Exercise instructions: Copy out, from the data below, each line in which the word "intros" occurs.

Source records:
(* ===== verification/Forks.v ===== *)
(** * Forks, community fund and block subsidy

    The consensus rules that depend on the height: [zen/forkmanager.cpp] with the
    classes of [zen/forks/], and the subsidy of [main.cpp].  A fork class is a
    constructor of [Fork]; a virtual function is a function of the fork, in which
    a class that does not override it shares the branch of its parent. *)

From stdpp Require Import base numbers list strings option sets.
From Stdlib Require Import ZArith Lia Sorting.Sorted.
From S2P Require Import Prelude.
From S2P Require Import Amount.
From S2P Require Import Serialize.
From S2P Require Import ScTypes.
From S2P Require Import Primitives.
Open Scope Z_scope.
Open Scope zen_scope.

Inductive Network := MAIN | TESTNET | REGTEST.

#[export] Instance Network_eq_dec : EqDecision Network.
Proof. solve_decision. Defined.

Inductive Fork :=
| OriginalFork | ChainsplitFork | ReplayProtectionFork | CommunityFundAndRPFixFork | NullTransactionFork
| ShieldFork | TimeBlockFork | ReplayProtectionFixFork | SidechainFork | SidechainVersionFork.

#[export] Instance Fork_eq_dec : EqDecision Fork.
Proof. solve_decision. Defined.

Inductive CommunityFundType := FOUNDATION | SECURENODE | SUPERNODE.

#[export] Instance CommunityFundType_eq_dec : EqDecision CommunityFundType.
Proof. solve_decision. Defined.

Inductive ReplayProtectionLevel := RPLEVEL_NONE | RPLEVEL_BASIC | RPLEVEL_FIXED_1 | RPLEVEL_FIXED_2.

#[export] Instance ReplayProtectionLevel_eq_dec : EqDecision ReplayProtectionLevel.
Proof. solve_decision. Defined.

Inductive txnouttype :=
| TX_NONSTANDARD | TX_PUBKEY | TX_PUBKEYHASH | TX_SCRIPTHASH | TX_SCRIPTHASH_REPLAY | TX_MULTISIG
| TX_NULL_DATA | TX_PUBKEY_REPLAY | TX_PUBKEYHASH_REPLAY | TX_MULTISIG_REPLAY | TX_NULL_DATA_REPLAY.

(** ** Parameters of the networks that the rules read *)
Record ConsensusParams := mkConsensus {
  fCoinbaseMustBeProtected : bool;
  nSubsidySlowStartInterval : Z;
  nSubsidyHalvingInterval : Z }.

Definition GetConsensus (net : Network) : ConsensusParams :=
  match net with
  | MAIN | TESTNET => mkConsensus true 2 840000
  | REGTEST => mkConsensus false 0 2000
  end.

Definition SubsidySlowStartShift (p : ConsensusParams) : Z := Z.quot (nSubsidySlowStartInterval p) 2.

Definition deprecatedGetLastCommunityRewardBlockHeight (p : ConsensusParams) : Z :=
  nSubsidyHalvingInterval p + SubsidySlowStartShift p - 1.

(** ** The forks *)
Definition OriginalFork_heights (net : Network) : Z :=
  match net with MAIN => 0 | REGTEST => 0 | TESTNET => 0 end.

Definition ChainsplitFork_heights (net : Network) : Z :=
  match net with MAIN => 110001 | REGTEST => 1 | TESTNET => 70001 end.

Definition ReplayProtectionFork_heights (net : Network) : Z :=
  match net with MAIN => 117576 | REGTEST => 100 | TESTNET => 72650 end.

Definition CommunityFundAndRPFixFork_heights (net : Network) : Z :=
  match net with MAIN => 139200 | REGTEST => 101 | TESTNET => 85500 end.

Definition NullTransactionFork_heights (net : Network) : Z :=
  match net with MAIN => 344700 | REGTEST => 105 | TESTNET => 260500 end.

Definition ShieldFork_heights (net : Network) : Z :=
  match net with MAIN => 455555 | REGTEST => 200 | TESTNET => 369900 end.

Definition TimeBlockFork_heights (net : Network) : Z :=
  match net with MAIN => 740600 | REGTEST => 210 | TESTNET => 651100 end.

Definition ReplayProtectionFixFork_heights (net : Network) : Z :=
  match net with MAIN => 835968 | REGTEST => 400 | TESTNET => 735700 end.

Definition SidechainFork_heights (net : Network) : Z :=
  match net with MAIN => 1047624 | REGTEST => 420 | TESTNET => 926225 end.

Definition SidechainVersionFork_heights (net : Network) : Z :=
  match net with MAIN => 1127000 | REGTEST => 450 | TESTNET => 1028900 end.

Definition heightMap (f : Fork) : Network -> Z :=
  match f with
  | OriginalFork => OriginalFork_heights
  | ChainsplitFork => ChainsplitFork_heights
  | ReplayProtectionFork => ReplayProtectionFork_heights
  | CommunityFundAndRPFixFork => CommunityFundAndRPFixFork_heights
  | NullTransactionFork => NullTransactionFork_heights
  | ShieldFork => ShieldFork_heights
  | TimeBlockFork => TimeBlockFork_heights
  | ReplayProtectionFixFork => ReplayProtectionFixFork_heights
  | SidechainFork => SidechainFork_heights
  | SidechainVersionFork => SidechainVersionFork_heights
  end.

Definition getHeight (f : Fork) (net : Network) : Z := heightMap f net.

Definition OriginalFork_minimumTimes (net : Network) : Z := match net with MAIN => 0 | REGTEST => 0 | TESTNET => 0 end.

Definition ChainsplitFork_minimumTimes (net : Network) : Z :=
  match net with MAIN => 1496187000 | REGTEST => 0 | TESTNET => 1494616813 end.

Definition minimumTimeMap (f : Fork) : Network -> Z :=
  match f with OriginalFork => OriginalFork_minimumTimes | _ => ChainsplitFork_minimumTimes end.

(** the addresses of the community fund; a map that no constructor has set is
    [None] *)
Definition chainsplit_addresses (net : Network) : list string :=
  match net with
  | MAIN => [
      "zssEdGnZCQ9G86LZFtbynMn1hYTVhn6eYCL"; "zsrCsXXmUf8k59NLasEKfxA7us3iNvaPATz"; "zsnLPsWMXW2s4w9EmFSwtSLRxL2LhPcfdby";
      "zshdovbcPfUAfkPeEE2qLbKnoue9RsbVokU"; "zsqmq97JAKCCBFRGvxgv6FiJgQLCZBDp62S"; "zskyFVFA7VRYX8EGdXmYN75WaBB25FmiL3g";
      "zsmncLmwEUdVmAGPUrUnNKmPGXyej7mbmdM"; "zsfa9VVJCEdjfPbku4XrFcRR8kTDm2T64rz"; "zsjdMnfWuFi46VeN2HSXVQWEGsnGHgVxayY";
      "zseb8wRQ8rZ722oLX5B8rx7qwZiBRb9mdig"; "zsjxkovhqiMVggoW7jvSRi3NTSD3a6b6qfd"; "zsokCCSU3wvZrS2G6mEDpJ5cH49E7sDyNr1";
      "zt12EsFgkABHLMRXA7JNnpMqLrxsgCLnVEV"; "zt39mvuG9gDTHX8A8Qk45rbk3dSdQoJ8ZAv"; "zssTQZs5YxDGijKC86dvcDxzWogWcK7n5AK";
      "zsywuMoQK7Bved2nrXs56AEtWBhpb88rMzS"; "zsxVS2w7h1fHFX2nQtGm4372pd4DSHzq9ee"; "zsupGi7ro3uC8CEVwm9r7vrdVUZaXQnHF6T";
      "zshVZvW47dA5AB3Sqk1h7ytwWJeUJUJxxaE"; "zsubBCjvDx252MKFsL4Dcf5rJU9Z9Upqr1N"; "zsweaST3NcU4hfgkVULfCsfEq41pjgMDgcW";
      "zswz6Rxb1S33fUpftETZwtGiVSeYxNKq2xc"; "zswnpHtiBbrvYDzbhPQshkgvLSfYhDMRJ4S"; "zsjSYAWaEYj35Ht7aXrRJUGY6Dc8qCmgYqu";
      "zsvMv8fGroWR8epbSiGDCJHmfe6ec2uFQrt"; "zsujxCT56BExQDAwKwktBjtnopYnw8BiKbg"; "zsxeXc2FTAzmUmeZmqVsKVdwTMSvzyns4rT";
      "zsuLqgABNudD8bVPbVGeUjGqapuoXp68i7F"; "zsoc39J1dCFK1U8kckZznvQkv8As7sajYLz"; "zt21NFdu1KRPJ7VRKtrWugM2Jqe5ePNmU4T";
      "zsp15qbVcbx9ifcjKe6XZEJTvzsFUZ2BHLT"; "zso2KvqH6yxLQEYggHdmfL3Tcd5V6E9tqhp"; "zsnFG2W5ZHRYh3QucNze4mp31tBkemtfxdj";
      "zsex2CGJtxHyHbpLXm7kESBmp3vWRqUkJMy"; "zsvtFv96nrgrXKUbtNe2BpCt8aQEp5oJ7F8"; "zsk5KitThmhK9KBa1KDybPgEmGSFTHzhMVA";
      "zsuy4n48c4NsJyaCZEzwdAKULM1FqbB6Y4z"; "zsgtQVMpX2zNMLvHHG2NDwfqKoaebvVectJ"; "zszQqXRSPGdqsWw4iaMTNN6aJz4JjEzSdCF";
      "zst6dBLrTtaMQBX7BLMNjKLTGcP11PBmgTV"; "zshD9r6Eb6dZGdzYW2HCb9CzkMokCT1NGJR"; "zswUaj1TboEGmvSfF7fdoxWyH3RMx7MBHHo";
      "zsv8s4Poi5GxCsbBrRJ97Vsvazp84nrz5AN"; "zsmmxrKU6dqWFwUKow1iyovg3gxrgXpEivr"; "zskh1221aRC9WEfb5a59WxffeW34McmZZsw";
      "zssAhuj57NnVm4yNFT6o8muRctABkUaBu3L"; "zsi5Yr4Z8HwBvdBqQE8gk7ahExDu95J4oqZ"; "zsy6ryEaxfk8emJ8bGVB7tmwRwBL8cfSqBW"]
  | REGTEST => ["zrQWJd1fhtkQtrjbYPXfHFF1c61DUtiXcCD"]
  | TESTNET => [
      "zrH8KT8KUcpKKNBu3fjH4hA84jZBCawErqn"; "zrGsMC4ou1r5Vxy7Dnxg4PfKpansx83BM8g"; "zr6sB2Az36D8CqzeZNavB11WbovsGtJSAZG";
      "zrBAG3pXCTDq14nivNK9mW8SfwMNcdmMQpb"; "zrRLwpYRYky4wsvwLVrDp8fs89EBTRhNMB1"; "zrLozMfptTmE3zLP5SrTLyB8TXqH84Agjrr";
      "zrMckkaLtVTEUvxj4ouU7BPDGa8xmdTZSVE"; "zrFc897wJXmF7BcEdbvi2mS1bLrcuWYK6hm"; "zrHEnni486u9SNcLWacroSgcdyMA33tfM92";
      "zrJ3ymPV3R8Xk4N3BdNb898xvZvARm5K7mq"; "zrDj3P6trx73291krxU51U9QnfkbGxkyJ6E"; "zrJs3vMGFJi9pQCireeSLckJonamBnwTSrY";
      "zrKFdXQoAkkycy52EFoWARyzZWx6Kat2Som"; "zrEXbSe79FXA9KRMnJTZUWZdZhNnjcnAdrq"; "zr7iAwfNgJsMpSCmijK3TuVDuNvSmLr1rUz";
      "zrDEK7K6cftqSjeyVUH1WqJtBUkXN7GidxH"; "zrRennuq75hyBVU4JymtZk8UcQ1vRPKpmpj"; "zr9HRTL79pKmn5R8fvkC9kucZ4u1bQruLTD";
      "zrML8KXpJsa1NVnbJuawX86ZvAn543tWdTT"; "zrLBAkQoxpEtnztSUEcdxnEvuwtgxyAMGX7"; "zr6kPnVzFBYmcBDsWoTrPHRuBxLq21o4zvT";
      "zrMY3vdvqs9KSvx9TawvcyuVurt1Jj6GPVo"; "zr9WB1qBpM4nwi1mudUFfjtMNmqzaBQDsXn"; "zrAHbtHDPAqmzWJMQqSYzGyFnDWN3oELZRs";
      "zrH1f5K3z7EQ6RWWZ7StCDWHTZwFChBVA2W"; "zrNTacAid9LS4kAqzM4sw1YcF7gLFrzVM7U"; "zrFyZpMVKMeDqbn6A2uUiL9mZmgxuR1pUBg";
      "zrD1cqGFGzBcPogFHJvnN4XegvvmbTjA43t"; "zr5A1D7czWkB4pAWfGC5Pux5Ek7anYybdPK"; "zr8yTAxCy6jAdsc6qPvmVEQHbYo25AJKhy9";
      "zrFW2YjQw4cABim5kEDwapbSqTz3wW7cWkk"; "zr9nJvNbsrvUTZD41fhqAQeUcgMfqZmAweN"; "zrCx4dXZd5b2tD483Ds4diHpo1QxBMJ76Jr";
      "zr6eVeRwU6Puob3K1RfWtva1R458oj8pzkL"; "zr7B92iHtQcobZjGCXo3DAqMQjsn7ka31wE"; "zr8bcemLWAjYuphXSVqtqZWEnJipCB9F5oC";
      "zrFzsuPXb7HsFd3srBqtVqnC9GQ94DQubV2"; "zr4yiBobiHjHnCYi75NmYtyoqCV4A3kpHDL"; "zrGVdR4K4F8MfmWxhUiTypK7PTsvHi8uTAh";
      "zr7WiCDqCMvUdH1xmMu8YrBMFb2x2E6BX3z"; "zrEFrGWLX4hPHuHRUD3TPbMAJyeSpMSctUc"; "zr5c3f8PTnW8qBFX1GvK2LhyLBBCb1WDdGG";
      "zrGkAZkZLqC9QKJR3XomgxNizCpNuAupTeg"; "zrM7muDowiun9tCHhu5K9vcDGfUptuYorfZ"; "zrCsWfwKotWnQmFviqAHAPAJ2jXqZYW966P";
      "zrLLB3JB3jozUoMGFEGhjqyVXTpngVQ8c4T"; "zrAEa8YjJ2f3m2VsM1Xa9EwibZxEnRoSLUx"; "zrAdJgp7Cx35xTvB7ABWP8YLTNDArMjP1s3"]
  end.
Definition txout_ok (o : CTxOut) : Prop :=
  0 <= out_nValue o <= MAX_MONEY /\ vsize (scriptPubKey o) <= MAX_SCRIPT_SIZE.

#[export] Instance txout_lawful `{Secp256k1Laws} : Lawful s_txout txout_ok.
Proof.
  apply (iso_lawful _ _ _
    (fun p => 0 <= p.1 <= MAX_MONEY /\ vsize p.2 <= MAX_SCRIPT_SIZE));
    [|by intros []|by intros []].
  exact (pair_lawful s_amount s_script (fun v => 0 <= v <= MAX_MONEY)
    (fun s => vsize s <= MAX_SCRIPT_SIZE)).
Qed.

(** The compact encoding of an unspent output is lossless: for every amount in
    the money range and every script of at most [MAX_SCRIPT_SIZE] bytes, be it one
    of the special forms (pay to key hash, script hash, compressed or uncompressed
    key) or not, reading what [CTxOutCompressor] wrote gives the output back and
    leaves the rest of the stream; the announced size is the size written. *)
Theorem txout_compression_roundtrip `{Secp256k1Laws} (o : CTxOut) (rest : bytes) :
  0 <= out_nValue o <= MAX_MONEY -> vsize (scriptPubKey o) <= MAX_SCRIPT_SIZE ->
  unser s_txout (ser s_txout o ++ rest) = Ok (o, rest)
  /\ ser_size s_txout o = vsize (ser s_txout o).
Proof. intros Hv Hs. split; [by apply unser_ser|by apply ser_size_ser]. Qed.

(** A curve with a single point, whose coordinates are 7...7 and 2...2. *)
Definition toy_key : bytes := 4 :: repeat 7 32 ++ repeat 2 32.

Response area:
    [|by intros []|by intros []].
Proof. intros Hv Hs. split; [by apply unser_ser|by apply ser_size_ser]. Qed.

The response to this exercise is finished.